## ABOUT THIS EXERCISE
Take the data below and extract the lines from the one with "destruct (kstrtoul buf) as [code value]." to the one with "(calls_of (run_work init_net td)) = true", inclusive, exactly as written.

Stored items
(** X20: when the LED is off at activation, the invariant of the unbound
    controller holds after every sequence of writes, events and ticks in
    which no UP or CHANGE event with carrier arrives while the handle is
    none: with no handle, linkIsUp is false, the LED is off and the work is
    not queued. *)
Theorem unbound_quiet_always (ops : list (netns * operation))
    (led : led_classdev) :
  brightness led = LED_OFF ->
  bound_when_up ops (netdev_trig_activate led) ->
  unbound_quiet (run ops (netdev_trig_activate led)).
Proof.
  intros Hoff Hops. apply run_quiet; [| exact Hops].
  intros _. repeat split; try reflexivity. exact Hoff.
Qed.

End QuietAlways.

Lemma unbound_quiet_always_witness :
  brightness led_255 = LED_OFF
  /\ @bound_when_up kernel_hz100
       [(net_absent,
         WriteDeviceName ("eth0" ++ String LF EmptyString)%string 5);
        (net_eth0 0 0, Notify NETDEV_REGISTER 1%nat);
        (net_eth0 0 0, Notify NETDEV_UP 1%nat);
        (net_eth0 0 0, Notify NETDEV_UNREGISTER 1%nat)]
       (@netdev_trig_activate kernel_hz100 led_255)
  /\ unbound_quiet
       (@run kernel_hz100
          [(net_absent,
            WriteDeviceName ("eth0" ++ String LF EmptyString)%string 5);
           (net_eth0 0 0, Notify NETDEV_REGISTER 1%nat);
           (net_eth0 0 0, Notify NETDEV_UP 1%nat);
           (net_eth0 0 0, Notify NETDEV_UNREGISTER 1%nat)]
          (@netdev_trig_activate kernel_hz100 led_255)).
Proof.
  assert (H1 : brightness led_255 = LED_OFF) by reflexivity.
  assert (H2 : @bound_when_up kernel_hz100
                 [(net_absent,
                   WriteDeviceName ("eth0" ++ String LF EmptyString)%string
                     5);
                  (net_eth0 0 0, Notify NETDEV_REGISTER 1%nat);
                  (net_eth0 0 0, Notify NETDEV_UP 1%nat);
                  (net_eth0 0 0, Notify NETDEV_UNREGISTER 1%nat)]
                 (@netdev_trig_activate kernel_hz100 led_255))
    by (repeat split; reflexivity).
  split; [exact H1 | split; [exact H2 |]].
  exact (@unbound_quiet_always kernel_hz100 _ led_255 H1 H2).
Defined.

(** ** References to devices *)

Lemma no_ref_calls (dev : net_device) (calls : list call) :
  forallb (fun c => negb (is_ref_call c)) calls = true ->
  holds_in dev calls = 0%nat /\ puts_in dev calls = 0%nat.
Proof.
  induction calls as [| c rest IH]; cbn [forallb]; intros H;
    [split; reflexivity |].
  apply andb_true_iff in H. destruct H as [Hc H].
  destruct (IH H) as [Hh Hp].
  destruct c; try discriminate Hc; split; assumption.
Qed.

Lemma baseline_calls_no_ref (td : led_netdev_data) :
  forallb (fun c => negb (is_ref_call c)) (baseline_calls td) = true.
Proof.
  unfold baseline_calls. destruct (baseline_polls td); reflexivity.
Qed.

Lemma calls_of_bind {A B : Type} (m : M A) (k : A -> M B)
    (td : led_netdev_data) :
  calls_of (bind m k td)
  = calls_of (m td) ++ calls_of (k (result (m td)) (state_of (m td))).
Proof.
  unfold bind, calls_of, state_of, result.
  destruct (m td) as [[a s] c]. cbn [fst snd].
  destruct (k a s) as [[b s'] c']. reflexivity.
Qed.

Lemma held_release (dev : net_device) (h : option net_device) :
  puts_in dev (release h) = held dev h /\ holds_in dev (release h) = 0%nat.
Proof.
  destruct h as [d |]; cbn; [| split; reflexivity].
  destruct (Nat.eqb dev d); split; reflexivity.
Qed.

Section References.
Context {K : kernel_api}.

Lemma attr_store_no_ref (buf : string) (size : nat)
    (attr : netdev_led_attr) (td : led_netdev_data) :
  forallb (fun c => negb (is_ref_call c))
    (calls_of (netdev_led_attr_store buf size attr td)) = true
  /\ net_dev (state_of (netdev_led_attr_store buf size attr td)) = net_dev td.
Proof.
  destruct (kstrtoul buf) as [code state] eqn:Hparse.
  destruct (Z.eq_dec code 0) as [-> | Hcode].
  - rewrite (netdev_led_attr_store_ok buf size attr state td Hparse).
    unfold calls_of, state_of; cbn [fst snd forallb is_ref_call negb andb].
    split; [apply baseline_calls_no_ref | reflexivity].
  - rewrite (netdev_led_attr_store_err buf size attr code state td
               Hparse Hcode).
    split; reflexivity.
Qed.

Lemma bind_no_ref {A B : Type} (m : M A) (k : A -> M B)
    (td : led_netdev_data) :
  (forallb (fun c => negb (is_ref_call c)) (calls_of (m td)) = true
   /\ net_dev (state_of (m td)) = net_dev td) ->
  (forall a td1,
      forallb (fun c => negb (is_ref_call c)) (calls_of (k a td1)) = true
      /\ net_dev (state_of (k a td1)) = net_dev td1) ->
  forallb (fun c => negb (is_ref_call c)) (calls_of (bind m k td)) = true
  /\ net_dev (state_of (bind m k td)) = net_dev td.
Proof.
  intros [Hc Hn] Hk.
  rewrite calls_of_bind, state_of_bind, forallb_app, Hc.
  destruct (Hk (result (m td)) (state_of (m td))) as [Hc2 Hn2].
  rewrite Hc2, Hn2. split; [reflexivity | exact Hn].
Qed.

Lemma mode_store_no_ref (buf : string) (size : nat) (td : led_netdev_data) :
  forallb (fun c => negb (is_ref_call c))
    (calls_of (mode_store buf size td)) = true
  /\ net_dev (state_of (mode_store buf size td)) = net_dev td.
Proof.
  unfold mode_store.
  apply bind_no_ref;
    [destruct (strstr buf "link"); apply attr_store_no_ref |].
  intros _ td1. apply bind_no_ref;
    [destruct (strstr buf "tx"); apply attr_store_no_ref |].
  intros _ td2. apply bind_no_ref;
    [destruct (strstr buf "rx"); apply attr_store_no_ref |].
  intros _ td3. split; reflexivity.
Qed.

Lemma interval_store_no_ref (buf : string) (size : nat)
    (td : led_netdev_data) :
  forallb (fun c => negb (is_ref_call c))
    (calls_of (interval_store buf size td)) = true
  /\ net_dev (state_of (interval_store buf size td)) = net_dev td.
Proof.
  unfold interval_store.
  destruct (kstrtoul buf) as [code value].
  destruct (code =? 0); cbn [negb]; [| split; reflexivity].
  destruct ((5 <=? value) && (value <=? 10000)); [| split; reflexivity].
  unfold_monad. fields. rewrite set_baseline_state_eq.
  unfold calls_of, state_of; fields.
  rewrite app_nil_r. cbn [forallb is_ref_call negb andb].
  split; [apply baseline_calls_no_ref | reflexivity].
Qed.

Lemma run_work_no_ref (init_net : netns) (td : led_netdev_data) :
  forallb (fun c => negb (is_ref_call c))
    (calls_of (run_work init_net td)) = true
  /\ net_dev (state_of (run_work init_net td)) = net_dev td.
Proof.
  assert (Hwork : forall td0,
             forallb (fun c => negb (is_ref_call c))
               (calls_of (netdev_trig_work init_net td0)) = true
             /\ net_dev (state_of (netdev_trig_work init_net td0))
                = net_dev td0).
  { intros td0. destruct (net_dev td0) as [dev |] eqn:Hnd.
    - destruct (monitorTx td0 || monitorRx td0) eqn:Hmon.
      + rewrite (netdev_trig_work_eq init_net td0 dev Hnd Hmon).
        unfold calls_of, state_of; cbn [fst snd net_dev].
        split; [| exact Hnd].
        destruct (last_activity td0 =? _); reflexivity.
      + unfold netdev_trig_work. unfold_monad. rewrite Hnd.
        unfold monitorTx, monitorRx in Hmon.
        rewrite <- negb_orb, Hmon. split; [reflexivity | exact Hnd].
    - unfold netdev_trig_work. unfold_monad. rewrite Hnd.
      split; [reflexivity | exact Hnd]. }
  destruct (work td) as [d |] eqn:Hw.
  - rewrite (run_work_pending init_net td d Hw).
    apply (Hwork (with_work td None)).
  - unfold run_work. unfold_monad. rewrite Hw. split; reflexivity.
Qed.

(** Each operation takes and drops references as the handle changes. *)
Lemma step_references (dev : net_device) (init_net : netns)
    (op : operation) (td : led_netdev_data) :
  (held dev (net_dev td)
   + holds_in dev (step_calls init_net op td)
   + held dev (step_lookup init_net op td))%nat
  = (puts_in dev (step_calls init_net op td)
     + held dev (net_dev (step init_net op td)))%nat.
Proof.
  destruct op; cbn [step_calls step_lookup step held].
  - destruct (size <? IFNAMSIZ)%nat eqn:Hlt.
    + apply Nat.ltb_lt in Hlt.
      rewrite (device_name_store_eq init_net buf size td Hlt).
      unfold calls_of, state_of; cbn [fst snd].
      change (CancelDelayedWorkSync :: ?l)
        with ([CancelDelayedWorkSync] ++ l).
      rewrite !holds_in_app, !puts_in_app.
      destruct (held_release dev (net_dev td)) as [-> ->].
      destruct (no_ref_calls dev _ (baseline_calls_no_ref
                  (rebound_state init_net buf size td))) as [-> ->].
      cbn. lia.
    + apply Nat.ltb_ge in Hlt. unfold device_name_store.
      apply Nat.leb_le in Hlt. rewrite Hlt. cbn. lia.
  - destruct (attr_store_no_ref buf size attr td) as [Hc ->].
    destruct (no_ref_calls dev _ Hc) as [-> ->]. lia.
  - destruct (mode_store_no_ref buf size td) as [Hc ->].
    destruct (no_ref_calls dev _ Hc) as [-> ->]. lia.
  - destruct (interval_store_no_ref buf size td) as [Hc ->].
    destruct (no_ref_calls dev _ Hc) as [-> ->]. lia.
  - destruct (handled evt) eqn:Hevt.
    2: { rewrite netdev_trig_notify_skip by (left; exact Hevt). cbn. lia. }
    destruct (string_dec (cstr (dev_name init_net dev0))
                (cstr (device_name td))) as [Hn | Hn].
    2: { rewrite netdev_trig_notify_skip by (right; exact Hn). cbn. lia. }
    rewrite (netdev_trig_notify_eq init_net evt dev0 td Hevt Hn).
    unfold calls_of, state_of; cbn [fst snd].
    change (CancelDelayedWorkSync :: ?l)
      with ([CancelDelayedWorkSync] ++ l).
    rewrite !holds_in_app, !puts_in_app.
    destruct (no_ref_calls dev _ (baseline_calls_no_ref
                (notified_state init_net evt dev0 td))) as [-> ->].
    cbn [baseline_state notified_state net_dev].
    destruct (held_release dev (net_dev td)) as [Hp Hh].
    destruct evt; try discriminate Hevt;
      cbn [refcount_calls handle_after];
      rewrite ?holds_in_app, ?puts_in_app, ?Hp, ?Hh; cbn; lia.
  - destruct (run_work_no_ref init_net td) as [Hc ->].
    destruct (no_ref_calls dev _ Hc) as [-> ->]. lia.
Qed.
(** * ACL token / policy management: CLI token update and agent HTTP endpoints

    A shallow embedding of

    - the [consul acl token update] command ([package tokenupdate]),
    - the agent's ACL HTTP endpoints ([agent/acl_endpoint.go]), and
    - the [consul tls cert create] command ([package create]),

    together with the properties of identifier resolution, policy-link
    reconciliation and request validation that the design document states
    about them. *)

From Stdlib Require Import String Ascii List ZArith Bool Lia DecimalString.
Import ListNotations.

Local Open Scope string_scope.
Local Open Scope list_scope.

Notation "a +:+ b" := (String.append a b) (at level 60, right associativity).

(* ===================================================================== *)
(** * Go's [strings] package, as far as the sources use it *)
(* ===================================================================== *)

Module strings.

(** [strings.HasPrefix(s, prefix)] *)
Definition HasPrefix (s prefix : string) : bool := String.prefix prefix s.

(** [s[n:]] *)
Fixpoint drop (n : nat) (s : string) : string :=
  match n, s with
  | O, _ => s
  | S _, EmptyString => EmptyString
  | S n', String _ r => drop n' r
  end.

(** [strings.TrimPrefix(s, prefix)]: [s] without the leading [prefix], or
    [s] itself when it does not start with [prefix]. *)
Definition TrimPrefix (s prefix : string) : string :=
  if HasPrefix s prefix then drop (String.length prefix) s else s.

(** [strings.Contains(s, substr)] *)
Fixpoint Contains (s substr : string) : bool :=
  HasPrefix s substr ||
  match s with
  | EmptyString => false
  | String _ r => Contains r substr
  end.

End strings.

(* ===================================================================== *)
(** * [package api]: the records the command works on *)
(* ===================================================================== *)

Module api.

(** [api.ACLTokenPolicyLink]: a reference to a policy by ID or by Name. *)
Record ACLTokenPolicyLink := mkLink {
  ID : string;
  Name : string
}.

(** [&api.ACLTokenPolicyLink{Name: policyName}] *)
Definition NameLink (policyName : string) : ACLTokenPolicyLink :=
  {| ID := ""; Name := policyName |}.

(** [&api.ACLTokenPolicyLink{ID: policyID}] *)
Definition IDLink (policyID : string) : ACLTokenPolicyLink :=
  {| ID := policyID; Name := "" |}.

Record ACLToken := mkToken {
  AccessorID : string;
  SecretID : string;
  Description : string;
  Policies : list ACLTokenPolicyLink;
  Local : bool;
  CreateTime : Z;
  Rules : string
}.

Definition set_Description (t : ACLToken) (d : string) : ACLToken :=
  {| AccessorID := AccessorID t; SecretID := SecretID t; Description := d;
     Policies := Policies t; Local := Local t; CreateTime := CreateTime t;
     Rules := Rules t |}.

Definition set_Policies (t : ACLToken) (p : list ACLTokenPolicyLink) : ACLToken :=
  {| AccessorID := AccessorID t; SecretID := SecretID t;
     Description := Description t;
     Policies := p; Local := Local t; CreateTime := CreateTime t;
     Rules := Rules t |}.

End api.

(* ===================================================================== *)
(** * [package tokenupdate]: [consul acl token update] *)
(* ===================================================================== *)

Module tokenupdate.
Import api.

(** A Go [error], seen through its [Error()] text (the command only ever
    formats errors with [%v] / [%s]). *)
Definition error := string.

(** [flags.HTTPFlags]: the values given for the client and server flags. *)
Definition HTTPFlags := list (string * string).

(** The API client, as the command uses it.  [GetTokenIDFromPartial] and
    [GetPolicyIDFromPartial] are the helpers of [package acl] applied to this
    client; they return Go's pair of a string and an error. *)
Record Client := mkClient {
  GetTokenIDFromPartial : string -> string * option error;
  GetPolicyIDFromPartial : string -> string * option error;
  TokenRead : string -> error + ACLToken;
  TokenUpdate : ACLToken -> error + ACLToken
}.

(** What lies outside the command: which HTTP flag names
    [ClientFlags()]/[ServerFlags()] register, and what [APIClient()] gives
    for the flag values. *)
Record Env := mkEnv {
  httpFlagNames : list string;
  APIClient : HTTPFlags -> error + Client
}.

Record cmd := mkCmd {
  http : HTTPFlags;
  tokenID : string;
  policyIDs : list string;
  policyNames : list string;
  description : string;
  mergePolicies : bool
}.

(** [init]: the flag defaults. *)
Definition init : cmd :=
  {| http := []; tokenID := ""; policyIDs := []; policyNames := [];
     description := ""; mergePolicies := false |}.

(** [strconv.ParseBool], which [BoolVar] flags use. *)
Definition ParseBool (s : string) : option bool :=
  if existsb (String.eqb s) ["1"; "t"; "T"; "TRUE"; "true"; "True"] then Some true
  else if existsb (String.eqb s) ["0"; "f"; "F"; "FALSE"; "false"; "False"] then Some false
  else None.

## ANSWER FOR THIS EXERCISE
  destruct (kstrtoul buf) as [code value].
  destruct (code =? 0); cbn [negb]; [| split; reflexivity].
  destruct ((5 <=? value) && (value <=? 10000)); [| split; reflexivity].
  unfold_monad. fields. rewrite set_baseline_state_eq.
  unfold calls_of, state_of; fields.
  rewrite app_nil_r. cbn [forallb is_ref_call negb andb].
  split; [apply baseline_calls_no_ref | reflexivity].
Qed.

Lemma run_work_no_ref (init_net : netns) (td : led_netdev_data) :
  forallb (fun c => negb (is_ref_call c))
    (calls_of (run_work init_net td)) = true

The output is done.